Glimepiride may also increase or decrease the effects of the following medicines:

• medicines that inhibit coagulation (coumarin derivatives such as warfarin).

Taking Glimepiride Kern Pharma with food and drinks

Consuming alcohol may increase or decrease the hypoglycemic effect of this medicine in an unpredictable way.

Glimepiride should be taken shortly before or during a meal.

Pregnancy and breastfeeding

If you are pregnant or breastfeeding, think you may be pregnant, or are planning to have a baby, ask your doctor or pharmacist for advice before taking this medicine.

Pregnancy

Glimepiride should not be taken during pregnancy. Consult your doctor if you are pregnant, think you may be pregnant, or are planning to have a baby.

Breastfeeding

Glimepiride may pass into breast milk. Glimepiride should not be used during breastfeeding.

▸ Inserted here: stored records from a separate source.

Definition transcript c : bytes := sch_transcript (hs_schedule (tc_hs c)).
Definition ticket_psk c : option bytes := st_psk <$> cfg_session_ticket (tc_config c).

(** ** The invariant *)

(** Before the ServerHello: the schedule starts from the ticket's PSK if there
    is a ticket, and the fallback from none. *)
Record fresh c : Prop := {
  fr_resumed : tc_resumed c = false;
  fr_secret : sch_secret (hs_schedule (tc_hs c)) = early_secret (ticket_psk c);
  fr_fallback : sch_secret <$> tc_fallback_schedule c =
                  if cfg_session_ticket (tc_config c) then Some (early_secret None) else None }.

(** After it: the server's handshake secret comes from an exchange with one of
    our keys, and from the PSK exactly when the handshake is a resumption. *)
Definition keyed c : Prop := ∃ group key peer shared prefix,
  (group, key) ∈ tc_keys c ∧ x25519_exchange key peer = Ok shared ∧
  hs_server_secret (tc_hs c) =
    derive_secret (handshake_secret (if tc_resumed c then ticket_psk c else None) shared) "s hs traffic" prefix.

(** The chain was accepted for the configured name, unless verification is
    switched off. *)
Definition verified_chain c : Prop := ∃ leaf rest, tc_leaf_certificate c = ce_data leaf ∧
  (cfg_insecure_skip_verify (tc_config c) = true ∨ verify_certificate_policy (tc_config c) leaf rest = Ok tt).

(** The leaf's key signed the transcript up to its CertificateVerify. *)
Definition proved_possession c : Prop := ∃ prefix cv rest,
  verify_certificate_verify (tc_leaf_certificate c) cv (sha256 prefix) = Ok tt ∧
  transcript c = prefix ++ message_bytes (HCertificateVerify cv) ++ rest.

Definition authenticated c : Prop :=
  (tc_resumed c = true ∧ cfg_session_ticket (tc_config c) ≠ None) ∨ (verified_chain c ∧ proved_possession c).

(** The server's Finished, over the transcript before it, was right. *)
Definition finished_checked c : Prop := ∃ prefix rest,
  transcript c = prefix ++ message_bytes (HFinished (finished_mac (hs_server_secret (tc_hs c)) prefix)) ++ rest.

Definition client_phase c : Prop :=
  match tc_state c with
  | C_START => False
  | C_WAIT_SERVER_HELLO => fresh c
  | C_WAIT_ENCRYPTED_EXTENSIONS | C_WAIT_CERTIFICATE => keyed c
  | C_WAIT_CERTIFICATE_VERIFY => keyed c ∧ verified_chain c
  | C_WAIT_FINISHED => keyed c ∧ authenticated c
  | C_CONNECTED => keyed c ∧ authenticated c ∧ finished_checked c
  end.
Definition client_inv c : Prop := (tc_resumed c = true → cfg_session_ticket (tc_config c) ≠ None) ∧ client_phase c.

(** ** Sending a hello only feeds the transcripts *)

Record same_core c c' : Prop := {
  sc_config : tc_config c' = tc_config c;
  sc_resumed : tc_resumed c' = tc_resumed c;
  sc_secret : sch_secret (hs_schedule (tc_hs c')) = sch_secret (hs_schedule (tc_hs c));
  sc_fallback : sch_secret <$> tc_fallback_schedule c' = sch_secret <$> tc_fallback_schedule c;
  sc_state : tc_state c' = tc_state c ∨ tc_state c' = C_WAIT_SERVER_HELLO }.
#[export] Instance same_core_preorder : PreOrder same_core.
Proof.
  split; [by constructor; auto|]. intros a b c [] [? ? ? ? Hs]; split; try congruence. destruct Hs as [->|Hs]; auto.
Qed.

Lemma fresh_core c c' : same_core c c' → tc_state c = C_WAIT_SERVER_HELLO → fresh c → tc_state c' = C_WAIT_SERVER_HELLO ∧ fresh c'.
Proof.
  intros [Ec Er Es Ef Et] Hs [Fr Fs Ff]. split; [by destruct Et; congruence|]. unfold ticket_psk in *. split; unfold ticket_psk; rewrite ?Ec; congruence.
Qed.

Lemma core_modify f : (∀ c, same_core c (f c)) → preserves same_core (modify f).
Proof. apply preserves_modify. Qed.
Lemma core_feed d : preserves same_core (on_hs (feed d)).
Proof. intros c. cbn. by split; auto. Qed.
Lemma core_emit_event e : preserves same_core (on_hs (emit_event e)).
Proof. intros c. cbn. by split; auto. Qed.
Lemma core_generate : preserves same_core (on_hs generate).
Proof. intros c. cbn. by split; auto. Qed.
Lemma core_message_hash : preserves same_core (on_hs (with_schedule replace_transcript_with_message_hash)).
Proof.
  intros c. unfold on_hs, zoom, with_schedule, mbind, M_bind, get, lift, modify. rewrite replace_transcript_ok. by split; auto.
Qed.
Lemma core_with_fallback f :
  (∀ s s', f s = Ok s' → sch_secret s' = sch_secret s) → preserves same_core (with_fallback f).
Proof.
  intros Hf c. unfold with_fallback, mbind, M_bind, get, lift, modify.
  destruct (tc_fallback_schedule c) as [s|] eqn:E; [|reflexivity]. destruct (f s) as [s'|e] eqn:Ef; [|reflexivity].
  split; cbn; auto. rewrite E. cbn. by rewrite (Hf _ _ Ef).
Qed.
End client.

#[export] Hint Resolve core_feed core_emit_event core_generate core_message_hash : keep.
#[export] Hint Extern 2 (preserves same_core (modify _)) => (apply core_modify; by split; auto) : keep.

Section client_steps.
Context `{HP : Primitives} `{HL : !PrimitiveLaws HP} `{HT : TlsPrimitives} `{HTL : !TlsLaws HT}.
Implicit Types c : TlsClient.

Driving and using machines:

Consult your doctor or pharmacist before using any medicine.

Your ability to concentrate and react may be impaired due to the symptoms caused by hypoglycemia or hyperglycemia, such as vision disturbances.

This can be dangerous in situations where these skills are important (e.g., driving or using machines). Therefore, consult your doctor if it is advisable to drive or use machines.

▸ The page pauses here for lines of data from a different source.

Lemma client_extensions_ok early c key :
  tc_keys c = [(X25519_GROUP, key)] → wf_client_config (tc_config c) →
  client_extensions early c =
    (psk ← match cfg_session_ticket (tc_config c) with
           | Some ticket => e ← psk_offer ticket (hs_now (tc_hs c)); Ok [e]
           | None => Ok []
           end;
     Ok (hello_extensions (tc_config c) (x25519_public key) ++ (if early then [mkExtension EXT_EARLY_DATA []] else []) ++ psk)).
Proof.
  intros Hk [Hn Ha _ Hz]. unfold client_extensions. rewrite Hk.
  pose proof (len_nonneg (ascii_bytes (cfg_server_name (tc_config c)))).
  pose proof (len_nonneg (concat (protocol_bytes <$> cfg_alpn (tc_config c)))).
  pose proof (len_nonneg (cfg_transport_parameters (tc_config c))).
  assert (len (share_bytes X25519_GROUP (x25519_public key)) = 36) as Hs
    by (unfold share_bytes; sizes; rewrite x25519_public_len; lia).
  rewrite (join_ok encode_share (λ e, share_bytes e.1 (x25519_public e.2)))
    by (repeat constructor; unfold encode_share; apply key_share_entry_ok; [done|rewrite x25519_public_len; done]).
  cbn [fmap list_fmap concat fst snd mbind result_bind]. rewrite (app_nil_r (share_bytes _ _)).
  assert (join (to_bytes 2) SUPPORTED_GROUPS = Ok (be_bytes 2 X25519_GROUP)) as -> by reflexivity.
  unfold str_encode. rewrite Hn. cbn [mbind result_bind].
  rewrite (vec_ok 2 (ascii_bytes _)) by (change (256 ^ _) with 65536; lia). cbn [mbind result_bind].
  rewrite (vec_ok 2 ([x00] ++ _)) by (change (256 ^ _) with 65536; sizes; lia). cbn [mbind result_bind].
  rewrite (vec_ok 2 (be_bytes 2 X25519_GROUP)) by done. cbn [mbind result_bind].
  rewrite !to_bytes_ok by done. cbn [mbind result_bind].
  rewrite (vec_ok 2 (be_bytes 2 RSA_PSS_RSAE_SHA256 ++ _)) by done. cbn [mbind result_bind].
  rewrite alpn_extension_ok by (split; [done|lia]). cbn [mbind result_bind].
  rewrite (vec_ok 1) by done. cbn [mbind result_bind].
  rewrite (vec_ok 2 (share_bytes _ _)) by (change (256 ^ _) with 65536; lia).
  reflexivity.
Qed.

(** The state of a client that has sent its hello *)
Definition started (now : Q) (raw : bytes) (c : TlsClient) : TlsClient :=
  set_tc_state C_WAIT_SERVER_HELLO (set_tc_early_data_offered false (set_tc_hs
    (set_hs_events (hs_events (tc_hs c) ++ [EvSendData L_INITIAL raw])
      (set_hs_schedule (update_transcript raw (hs_schedule (tc_hs c))) (set_hs_now now (tc_hs c)))) c)).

Important information about some of the ingredients of Glimepiride Kern Pharma

This medicine contains lactose. If your doctor has told you that you have an intolerance to some sugars, consult them before taking this medicine.

3. How to take Glimepiride Kern Pharma

Follow exactly the instructions for administration of this medicine given by your doctor. Consult your doctor or pharmacist if you have any doubts.

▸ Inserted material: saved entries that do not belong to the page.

Definition same_keys (h h' : HandshakeState) : Prop :=
  hs_schedule h' = hs_schedule h ∧ hs_client_secret h' = hs_client_secret h.
#[local] Instance same_keys_preorder : PreOrder same_keys.
Proof. split; [done|]. unfold same_keys. intros a b c (?&?) (?&?). by split; etransitivity. Qed.
Definition same_server_keys (s s' : TlsServer) : Prop := same_keys (ts_hs s) (ts_hs s').
#[local] Instance same_server_keys_preorder : PreOrder same_server_keys.
Proof. unfold same_server_keys. split; [done|]. intros a b c ??. by etransitivity. Qed.
Lemma keys_at_hs {A} (m : M HandshakeState A) : preserves same_keys m → preserves same_server_keys (at_hs m).
Proof. intros H s. unfold at_hs, zoom. specialize (H (ts_hs s)). by destruct (m (ts_hs s)). Qed.
#[local] Hint Extern 1 (preserves same_keys (modify _)) => (by intros ?) : keep.
Lemma keys_issue_session_ticket : preserves same_server_keys issue_session_ticket.
Proof. unfold issue_session_ticket, urandom, emit_event. keep; apply keys_at_hs; keep. Qed.

Lemma server_confirmed_keys s s' : same_server_keys s s' → server_confirmed s → server_confirmed s'.
Proof. intros [E1 E2] [prefix H]. exists prefix. by rewrite E1, E2. Qed.

Lemma on_client_finished_confirms v s :
  let s' := (on_client_finished v (message_bytes (HFinished v)) s).2 in s' = s ∨ server_confirmed s'.
Proof.
  unfold on_client_finished, transcript_hash. erewrite (M_bind_ok get) by reflexivity.
  erewrite (M_bind_ok (lift _)) by (unfold lift; rewrite finished_verify_data_ok; reflexivity).
  destruct (bool_decide_reflect (v ≠ finished_mac (hs_client_secret (ts_hs s)) (sch_transcript (hs_schedule (ts_hs s)))))
    as [Hv|Hv]; [by left|]. apply dec_stable in Hv. right.
  do 2 (erewrite (M_bind_ok (at_hs _)) by reflexivity). erewrite (M_bind_ok (modify _)) by reflexivity.
  eapply server_confirmed_keys; [apply keys_issue_session_ticket|].
  exists (sch_transcript (hs_schedule (ts_hs s))).
  change (finished_mac _ (sch_transcript (hs_schedule (ts_hs s)))) with
    (finished_mac (hs_client_secret (ts_hs s)) (sch_transcript (hs_schedule (ts_hs s)))).
  rewrite <- Hv. reflexivity.
Qed.

Lemma hello_not_connected hello raw s :
  ts_state s = S_START ∨ ts_state s = S_WAIT_SECOND_CLIENT_HELLO → ts_state (on_client_hello hello raw s).2 ≠ S_CONNECTED.
Proof.
  intros Hs. destruct (steps_at_most_one _ _ _ _ (on_client_hello_moves hello raw s Hs)) as [[= E _]|E]; [by destruct Hs as [Hs|Hs]; rewrite E, Hs|].
  unfold server_abs in E. intros Hc. rewrite Hc in E. inversion E; destruct Hs; destruct_or?; congruence.
Qed.

Lemma server_handle_inv level m s : server_inv s → server_inv (server_handle level m (message_bytes m) s).2.
Proof.
  intros Hi. unfold server_handle. erewrite (M_bind_ok get) by reflexivity.
  destruct (SERVER_EXPECTS (ts_state s)) as [[ty lv]|] eqn:Ee; [|exact Hi].
  destruct (require (ty, lv) level m) as [[]|e] eqn:Er; [|exact Hi].
  erewrite (M_bind_ok (lift _)) by reflexivity. unfold require in Er.
  destruct (bool_decide_reflect (message_type_of m ≠ ty)) as [Ht|Ht]; [done|]. apply dec_stable in Ht. clear Er.
  destruct (ts_state s) eqn:Hs; try discriminate; cbn in Ee; injection Ee as <- <-; destruct m; try discriminate.
  - intros Hc. by apply hello_not_connected in Hc; auto.
  - intros Hc. by apply hello_not_connected in Hc; auto.
  - match goal with |- server_inv (on_client_finished ?v _ _).2 => destruct (on_client_finished_confirms v s) as [E|E] end;
      [rewrite E; exact Hi|intros _; exact E].
Qed.

(** C25: a connected server has checked the client's Finished.  In every history
    of a server, whatever bytes arrive and whatever was raised on the way, if it
    is [CONNECTED] then its transcript ends with a Finished message that carries
    the MAC of everything before it under the client's handshake secret. *)
Theorem server_confirms config s (Hrun : server_run config s) (Hc : ts_state s = S_CONNECTED) : server_confirmed s.
Proof.
  revert Hc. change (server_inv s). induction Hrun as [random key entropy|level data now s _ IH|s _ IH].
  - unfold new_TlsServer. by destruct random, key.
  - apply (ends_in_always server_inv), receive_invariant; [by intros b t H|by intros q t H| |done].
    intros m t _ H. apply (server_handle_inv level m) in H. unfold ends_in. cbn [handle server_machine].
    destruct (server_handle level m _ t) as [[[]|e] t']; [exact H|intros _; exact H].
  - exact IH.
Qed.
End states.

(** ** Witnesses *)

Lemma out_of_turn_refused_witness :
  ∃ reason, client_handle L_HANDSHAKE (HFinished []) [] (start 0 (sample_client None None)).2 =
    (Raise (TlsAlert UNEXPECTED_MESSAGE reason), (start 0 (sample_client None None)).2).
Proof.
  apply (proj1 (out_of_turn_refused L_HANDSHAKE (HFinished []) [] (start 0 (sample_client None None)).2 sample_server)).
  - vm_compute. discriminate.
  - assert (tc_state (start 0 (sample_client None None)).2 = C_WAIT_SERVER_HELLO) as -> by (vm_compute; reflexivity).
    by intros [?|[? ?]].
Defined.

(** The client's part of the sample handshake, and the server after it *)
Definition sample_hello_sent : list TlsEvent := hs_events (tc_hs (start 0 (sample_client None None)).2).
Definition sent_at (level : EncryptionLevel) (events : list TlsEvent) : bytes :=
  concat (omap (λ e, match e with
                     | EvSendData l d => if bool_decide (l = level) then Some d else None
                     | _ => None end) events).
Definition sample_answered : TlsServer := (receive L_INITIAL (sent_at L_INITIAL sample_hello_sent) 0 sample_server).2.
Definition sample_finished : bytes :=
  match run_handshake 2 0 (sample_client None None) sample_server with
  | Ok (_, _, client_events, _) => sent_at L_HANDSHAKE client_events
  | Raise _ => []
  end.
Definition sample_completed : TlsServer := (receive L_HANDSHAKE sample_finished 0 sample_answered).2.

Lemma server_confirms_witness : ts_state sample_completed = S_CONNECTED ∧ server_confirmed sample_completed.
Proof.
  split; [vm_compute; reflexivity|]. apply (server_confirms sample_server_config); [|vm_compute; reflexivity].
  unfold sample_completed, sample_answered. do 2 apply srun_receive. unfold sample_server. apply srun_new.
Defined.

Remember to take your medicine.

The basis of satisfactory treatment of diabetes is a good diet, regular physical activity, and regular checks of blood and urine. The negative effects that result from not maintaining the diet cannot be compensated for with tablets or insulin.

The dosage is based on the results of the metabolic examination (determinations of glucose in blood and urine).

The initial dose is 1 mg of glimepiride per day orally. In case of good regulation, this same dose may be used as maintenance treatment.

If the regulation is not satisfactory, your doctor will indicate a gradual increase in the dose up to 2, 3, or 4 mg of glimepiride per day.

Only in exceptional cases is it recommended to take more than 4 mg of glimepiride per day, with a maximum recommended dose of 6 mg of glimepiride per day.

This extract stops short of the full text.